Sinking Ship è il frutto di una ricerca da parte dell’artista durata più di un anno e mezzo. Thompson per realizzarla ha percorso in automobile le interminabili lande disabitate dello stato in cui vive, l’Oregon, fino a spingersi nel cuore degli Stati Uniti, nel Midwest, specialmente in North e South Dakota e nel Wyoming. Ha raggiunto anche il canadese Saskatchewan, con la sua natura selvaggia e incontaminata. Tra i paesaggi che ritornano di frequente nei suoi scatti vi è la cosiddetta grasslands (prateria, n.d.r.) americana. Sinking Ship vuole rivelare un aspetto dell’America del Nord meno conosciuto, la vita di queste cittadine fantasma, o quasi fantasma, in cui vi abitano una, due, al massimo cinque persone. Thompson cerca di ricostruire un filo logico, di andare a ritroso nel tempo e capire le ragioni dello spopolamento. Le cause sono principalmente due: o naturali, ossia catastrofi naturali e disastri ambientali, oppure socio-economiche perché alcune attività fondamentali per la vita delle città sono state chiuse o alcune linee di comunicazione, quali la rete ferroviaria o stradale, deviate. I conflitti in corso o passati, come la Guerra del Vietnam, hanno incrementato la crisi. La maggior parte delle città ritratte da Thompson sono state abbandonate tra gli anni Settanta e Novanta. Ora ciò che rimane all’interno delle abitazioni sono solo frammenti, indizi delle persone e delle famiglie che un tempo vivevano al loro interno.

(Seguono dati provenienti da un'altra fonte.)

Lemma handler_effect req st :
  let '(r, st') := handler req st in
  (exists b s, method req = "POST" /\ body req = Some b /\ prop b "name" = VString s /\
     trim s <> [] /\
     r = mkReply 201 (BPartner (mkPartner (trim s) (partnerId st))) /\
     st' = mkStore (app (partners st) [mkPartner (trim s) (partnerId st)]) (partnerId st + 1))
  \/ (st' = st /\ status r <> 201 /\
      match reply_body r with BPartner _ => False | _ => True end).
Proof.
  unfold handler, handler_try.
  destruct (String.eqb (method req) "GET") eqn:Eg.
  { right. split; [reflexivity|]. split; [discriminate|exact I]. }
  destruct (String.eqb (method req) "POST") eqn:Ep.
  2: { right. split; [reflexivity|]. split; [discriminate|exact I]. }
  destruct (body req) as [b|] eqn:Eb; cbn [bind].
  2: { right. split; [reflexivity|]. split; [discriminate|exact I]. }
  cbv zeta.
  destruct (prop b "name") as [| | bo | x | s |] eqn:En;
    try (right; split; [reflexivity|]; split; [discriminate|exact I]).
  - destruct bo; right; split; [reflexivity| |reflexivity|]; split; try discriminate; exact I.
  - destruct (negb (truthy (VNumber x))); right; split; try reflexivity; split; try discriminate; exact I.
  - cbn [is_string negb orb].
    destruct (trim s) as [|c z] eqn:Et.
    + rewrite orb_true_r. right. split; [reflexivity|]. split; [discriminate|exact I].
    + destruct s as [|a s']; [discriminate|]. cbn [truthy List.length Nat.eqb negb orb].
      left. exists b, (a :: s'). rewrite Et. apply String.eqb_eq in Ep.
      repeat split; auto; discriminate.
Qed.

Lemma handler_store_ok req st : store_ok st -> store_ok (snd (handler req st)).
Proof.
  pose proof (handler_effect req st) as H.
  destruct (handler req st) as [r st']. simpl.
  destruct H as [(b & s & _ & _ & _ & Hs & _ & ->)|(-> & _)]; [|tauto].
  unfold store_ok. simpl. intros (Hi & Hn & Hf).
  rewrite length_app. simpl. rewrite Nat.add_1_r, seq_S, !map_app, Hi, Hn. simpl.
  split; [f_equal; f_equal; lia|]. split; [lia|].
  apply Forall_app. split; [exact Hf|]. constructor; [|constructor].
  split; [exact Hs|apply FormatFacts.trim_trim].
Qed.

Lemma run_store_ok reqs st : store_ok st -> store_ok (snd (run reqs st)).
Proof.
  revert st; induction reqs as [|r rs IH]; intros st H; simpl; [exact H|].
  pose proof (handler_store_ok r st H) as H1.
  destruct (handler r st) as [rep st1]. simpl in H1.
  specialize (IH st1 H1). destruct (run rs st1) as [reps st2]. exact IH.
Qed.

Lemma run_partners reqs st :
  partners (snd (run reqs st)) = app (partners st) (created (fst (run reqs st))).
Proof.
  revert st; induction reqs as [|r rs IH]; intro st; simpl; [symmetry; apply app_nil_r|].
  pose proof (handler_effect r st) as H.
  destruct (handler r st) as [rep st1]. specialize (IH st1).
  destruct (run rs st1) as [reps st2]. simpl in *. rewrite IH.
  destruct H as [(b & s & _ & _ & _ & _ & -> & ->)|(-> & _ & Hb)].
  - simpl. rewrite <- app_assoc. reflexivity.
  - destruct (reply_body rep); try reflexivity; contradiction.
Qed.

End PartnersFacts.

(** ** Properties of the partners API *)


(** After any sequence of requests from the initial state, the stored
    partners have ids 1, 2, ..., n in order, [partnerId] is n + 1, and every
    stored name is non-empty and trimmed. *)
Theorem partners_store_invariant reqs :
  Partners.store_ok (snd (Partners.run reqs Partners.initial_store)).
Proof.
  apply PartnersFacts.run_store_ok. unfold Partners.store_ok. simpl. auto.
Qed.

(** A GET after any sequence of requests replies 200 with exactly the
    partners returned by the earlier 201 replies, in order, and leaves the
    store unchanged. *)
Theorem partners_get_after_run reqs req :
  Partners.method req = "GET" ->
  let '(reps, st) := Partners.run reqs Partners.initial_store in
  Partners.handler req st = (Partners.mkReply 200 (Partners.BPartners (Partners.created reps)), st).
Proof.
  intro Hg. pose proof (PartnersFacts.run_partners reqs Partners.initial_store) as H.
  destruct (Partners.run reqs Partners.initial_store) as [reps st]. simpl in H.
  unfold Partners.handler, Partners.handler_try. rewrite Hg. simpl.
  unfold Partners.getPartners. rewrite H. reflexivity.
Qed.

Lemma partners_get_after_run_witness :
  Partners.handler (Partners.mkRequest "GET" None)
    (snd (Partners.run [Partners.mkRequest "POST" (Some [("name", Partners.VString (Parser.js " Ann "))]);
                        Partners.mkRequest "POST" (Some [("name", Partners.VString (Parser.js "  "))])]
                       Partners.initial_store))
  = (Partners.mkReply 200 (Partners.BPartners [Partners.mkPartner (Parser.js "Ann") 1]),
     Partners.mkStore [Partners.mkPartner (Parser.js "Ann") 1] 2).
Proof.
  exact (partners_get_after_run
           [Partners.mkRequest "POST" (Some [("name", Partners.VString (Parser.js " Ann "))]);
            Partners.mkRequest "POST" (Some [("name", Partners.VString (Parser.js "  "))])]
           (Partners.mkRequest "GET" None) eq_refl).
Defined.

(** Rejections: a POST without a body gets 500 "Failed to create partner";
    a POST whose [name] is missing, not a string, or blank after trimming
    gets 400 "Partner name is required"; any method other than GET and
    POST gets 405. In each case the store is unchanged. *)
Theorem partners_handler_rejects req st :
  (Partners.method req = "POST" -> Partners.body req = None ->
   Partners.handler req st = (Partners.mkReply 500 (Partners.BError Partners.msg_create), st)) /\
  (Partners.method req = "POST" -> forall b, Partners.body req = Some b ->
   (forall s, Partners.prop b "name" = Partners.VString s -> Parser.trim s = []) ->
   Partners.handler req st = (Partners.mkReply 400 (Partners.BError Partners.msg_name_required), st)) /\
  (Partners.method req <> "GET" -> Partners.method req <> "POST" ->
   Partners.handler req st = (Partners.mkReply 405 (Partners.BError Partners.msg_method), st)).
Proof.
  unfold Partners.handler, Partners.handler_try. split; [|split].
  - intros Hp Hb. rewrite Hp, Hb. reflexivity.
  - intros Hp b Hb Hs. rewrite Hp, Hb. simpl.
    destruct (Partners.prop b "name") as [| | bo | x | s |];
      try reflexivity.
    + destruct bo; reflexivity.
    + destruct (negb (Partners.truthy (Partners.VNumber x))); reflexivity.
    + rewrite (Hs s eq_refl). simpl. rewrite orb_true_r. reflexivity.
  - intros Hg Hp. apply String.eqb_neq in Hg, Hp. rewrite Hg, Hp. reflexivity.
Qed.

Lemma partners_handler_rejects_witness :
  Partners.handler (Partners.mkRequest "POST" (Some [("name", Partners.VString (Parser.js "   "))]))
                   Partners.initial_store
  = (Partners.mkReply 400 (Partners.BError Partners.msg_name_required), Partners.initial_store).
Proof.
  apply (proj1 (proj2 (partners_handler_rejects
    (Partners.mkRequest "POST" (Some [("name", Partners.VString (Parser.js "   "))]))
    Partners.initial_store)) eq_refl _ eq_refl).
  intros s Hs. vm_compute in Hs. injection Hs as <-. vm_compute. reflexivity.
Defined.

(** ** Facts about the OCR handlers *)
Module OcrFacts.

Lemma analyzeImage_returns env fetch parse img :
  exists r, Gemini.analyzeImage env fetch parse img = Ret r /\ Gemini.well_formed_result r.
Proof.
  unfold Gemini.analyzeImage.
  destruct (Gemini.analyzeImage_try env fetch parse img) as [r|m] eqn:E.
  - exists r. split; [reflexivity|]. exact (GeminiFacts.analyzeImage_try_result _ _ _ _ _ E).
  - eexists. split; [reflexivity|]. left. split; [reflexivity|].
    eexists. split; [reflexivity|discriminate].
Qed.

Lemma or_else_nonempty e d : e <> "" -> Gemini.or_else (Some e) d = e.
Proof.
  intro H. unfold Gemini.or_else.
  destruct (String.eqb e "") eqn:E; [apply String.eqb_eq in E; contradiction|reflexivity].
Qed.

Lemma eqb_nonempty t : t <> "" -> String.eqb t "" = false.
Proof. intro H. apply String.eqb_neq. exact H. Qed.

End OcrFacts.

(** ** Properties of the OCR route *)

(** Without a file the [/api/ocr] route replies 400. With a file,
    [analyzeImage] returns a result (it never throws). When the result has
    a text, the route replies 200 with what the [formatUtils] helpers
    [formatOCRResult] and [extractPartnerHours] return for it, and its
    [catch] (500 with the generic processing message) is reached only when
    one of them throws; otherwise it replies 500 with the non-empty error
    of [analyzeImage] and [suggestManualEntry] set. The helpers are
    arbitrary functions. *)
Theorem ocr_route_outcomes env fetch parse xph fmt File base64 (f : File) :
  OcrRoute.ocr_route env fetch parse xph fmt File base64 None
  = (400, OcrRoute.OcrError OcrRoute.msg_no_file None None) /\
  exists r, Gemini.analyzeImage env fetch parse (base64 f) = Ret r /\
  match Gemini.text r with
  | Some t =>
      t <> "" /\
      OcrRoute.ocr_route env fetch parse xph fmt File base64 (Some f)
      = match xph (Parser.js t), fmt (Parser.js t) with
        | Ret ph, Ret ft => (200, OcrRoute.OcrText ft ph)
        | Throw m, _ | Ret _, Throw m =>
            (500, OcrRoute.OcrError OcrRoute.msg_process (Some m) (Some true))
        end
  | None =>
      exists e, Gemini.error r = Some e /\ e <> "" /\
      OcrRoute.ocr_route env fetch parse xph fmt File base64 (Some f)
      = (500, OcrRoute.OcrError e None (Some true))
  end.
Proof.
  split; [reflexivity|].
  destruct (OcrFacts.analyzeImage_returns env fetch parse (base64 f)) as (r & Hr & Hw).
  exists r. split; [exact Hr|].
  unfold OcrRoute.ocr_route, OcrRoute.ocr_try. rewrite Hr. cbn [bind].
  destruct Hw as [(Ht & e & He & Hne)|(t & Ht & Hne)]; rewrite Ht.
  - exists e. split; [exact He|]. split; [exact Hne|].
    rewrite He, (OcrFacts.or_else_nonempty _ _ Hne). reflexivity.
  - split; [exact Hne|]. rewrite (OcrFacts.eqb_nonempty _ Hne).
    destruct (xph (Parser.js t)); cbn [bind]; [|reflexivity].
    destruct (fmt (Parser.js t)); reflexivity.
Qed.

(** With neither [GEMINI_API_KEY] nor [NETLIFY_GEMINI_API_KEY] set to a
    non-empty value, the OCR route replies 500 with the missing-key
    message, whatever [fetch] would do: no request is sent. *)
Theorem ocr_route_missing_key env fetch parse xph fmt File base64 (f : File) :
  (env "GEMINI_API_KEY" = None \/ env "GEMINI_API_KEY" = Some "") ->
  (env "NETLIFY_GEMINI_API_KEY" = None \/ env "NETLIFY_GEMINI_API_KEY" = Some "") ->
  OcrRoute.ocr_route env fetch parse xph fmt File base64 (Some f)
  = (500, OcrRoute.OcrError Gemini.msg_key_missing None (Some true)).
Proof.
  intros H1 H2.
  unfold OcrRoute.ocr_route, OcrRoute.ocr_try, Gemini.analyzeImage, Gemini.analyzeImage_try.
  destruct H1 as [-> | ->]; destruct H2 as [-> | ->]; reflexivity.
Qed.

Lemma ocr_route_missing_key_witness :
  OcrRoute.ocr_route (fun _ => None) (fun _ _ => Throw "unreachable") (fun _ => None)
                     (fun _ => Throw "unreachable") (fun _ => Throw "unreachable")
                     unit (fun _ => "") (Some tt)
  = (500, OcrRoute.OcrError Gemini.msg_key_missing None (Some true)).
Proof.
  apply ocr_route_missing_key; left; reflexivity.
Defined.

(** ** Facts about the redaction of error messages *)
Module RedactionFacts.
Import Gemini Redaction.

Lemma prefix_inv s1 s2 : String.prefix s1 s2 = true -> exists r, s2 = (s1 ++ r)%string.
Proof.
  revert s2; induction s1 as [|a s1 IH]; intros s2 H.
  - exists s2. reflexivity.
  - destruct s2 as [|b s2]; [discriminate|]. simpl in H.
    destruct (ascii_dec a b) as [<-|]; [|discriminate].
    destruct (IH _ H) as [r ->]. exists r. reflexivity.
Qed.

Lemma substring_all r m : (String.length r <= m)%nat -> substring 0 m r = r.
Proof.
  revert m; induction r as [|c r IH]; intros m H; destruct m as [|m]; simpl in *;
    try reflexivity; try lia.
  rewrite IH by lia. reflexivity.
Qed.

Lemma take_key_app k r :
  key_chars k = true ->
  match r with String c _ => is_key_char c = false | EmptyString => True end ->
  take_key (k ++ r) = (k, r).
Proof.
  intros Hk Hr. induction k as [|a k IH]; simpl.
  - destruct r as [|c r']; [reflexivity|]. simpl. rewrite Hr. reflexivity.
  - simpl in Hk. apply andb_true_iff in Hk as [Ha Hk]. rewrite Ha, (IH Hk). reflexivity.
Qed.

Lemma here_none s :
  key_match_at s = false ->
  (if String.prefix "api_key:" s then
     match take_key (substring 8 (String.length s) s) with
     | (EmptyString, _) => None
     | (_, after) => Some ("api_key:[REDACTED]" ++ after)
     end
   else None) = None.
Proof.
  unfold key_match_at. intro H.
  destruct (String.prefix "api_key:" s) eqn:Ep; [|reflexivity].
  destruct (prefix_inv _ _ Ep) as [r ->]. simpl in H.
  change (substring 8 (String.length ("api_key:" ++ r)) ("api_key:" ++ r))
    with (substring 0 (8 + String.length r) r).
  rewrite substring_all by lia.
  destruct r as [|c r']; [reflexivity|]. simpl in H. simpl. rewrite H. reflexivity.
Qed.

Lemma redact_step c s' :
  key_match_at (String c s') = false -> redact (String c s') = String c (redact s').
Proof.
  intro H. cbn [redact]. rewrite (here_none _ H). reflexivity.
Qed.

Lemma redact_prefix p s :
  no_match_within p s = true -> redact (p ++ s) = (p ++ redact s)%string.
Proof.
  induction p as [|c p IH]; intro H; [reflexivity|].
  simpl in H. apply andb_true_iff in H as [H1 H2]. apply negb_true_iff in H1.
  change (String c p ++ s)%string with (String c (p ++ s)).
  rewrite redact_step by exact H1. rewrite (IH H2). reflexivity.
Qed.

Lemma redact_unfold s c s' :
  s = String c s' ->
  redact s =
  match (if String.prefix "api_key:" s then
           match take_key (substring 8 (String.length s) s) with
           | (EmptyString, _) => None
           | (_, after) => Some ("api_key:[REDACTED]" ++ after)
           end
         else None) with
  | Some r => r
  | None => String c (redact s')
  end.
Proof. intros ->. reflexivity. Qed.

Lemma prefix_app s1 s2 : String.prefix s1 (s1 ++ s2) = true.
Proof.
  induction s1 as [|a s1 IH]; simpl; [destruct s2; reflexivity|].
  destruct (ascii_dec a a); [exact IH|congruence].
Qed.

Quindi i temi toccati dall’artista sono quelli dell’abbandono, del paesaggio di scarto, della vita ai margini della società, della natura che riprende il pieno possesso di quei territori prima occupati e modificati dall’uomo, ma anche della vita che ritorna, in forme nuove e differenti.
La mostra, sviluppata su tre sedi, si compone essenzialmente di 12 fotografie, selezionate dall’omonimo catalogo Sinking Ship, di dimensioni differenti. La scelta è stata fatta seguendo un criterio di aderenza al tema del “paesaggio di scarto”. Le opere selezionate sono sia autoritratti dell’artista che dettagli specifici e rilevanti degli interni e degli esterni delle case. Non manca, in alcune di esse, una spiccata dose d’ironia e di sarcasmo.
Ghost towns e autoritratti, natura e umano, visione e negazione, pubblico e privato: come si legano questi soggetti, quale visione complessiva restituiscono?
Queste giuste dicotomie da Lei sottolineate trovano un punto d’accordo e di raccordo proprio nella mente dell’artista, che ricostruisce, attraverso i molteplici oggetti e documenti ritrovati all’interno delle stanze vuote, una storia. Thompson di queste case abbandonate ci restituisce sì una visione personale, ma che si trasforma poi anche in metafora della condizione universale dell’abbandono. Ciò è visibile in alcune fotografie come in Index I, dove un pavimento ricoperto di oggetti sparsi alla rinfusa, tra fogli, documenti, VHS e fiori finti, rappresenta la sinossi della vita vissuta, sciupata, che ora non c’è più.
Presenza e assenza sembrano dominare le scene del reale facendolo sconfinare in qualcosa che diventa metafisico, onirico, ambiguo e ir-risolto… Come riesce a controllare questa (apparente) ambiguità lasciando conquistati e persuasi il nostro sguardo e la nostra ammirazione?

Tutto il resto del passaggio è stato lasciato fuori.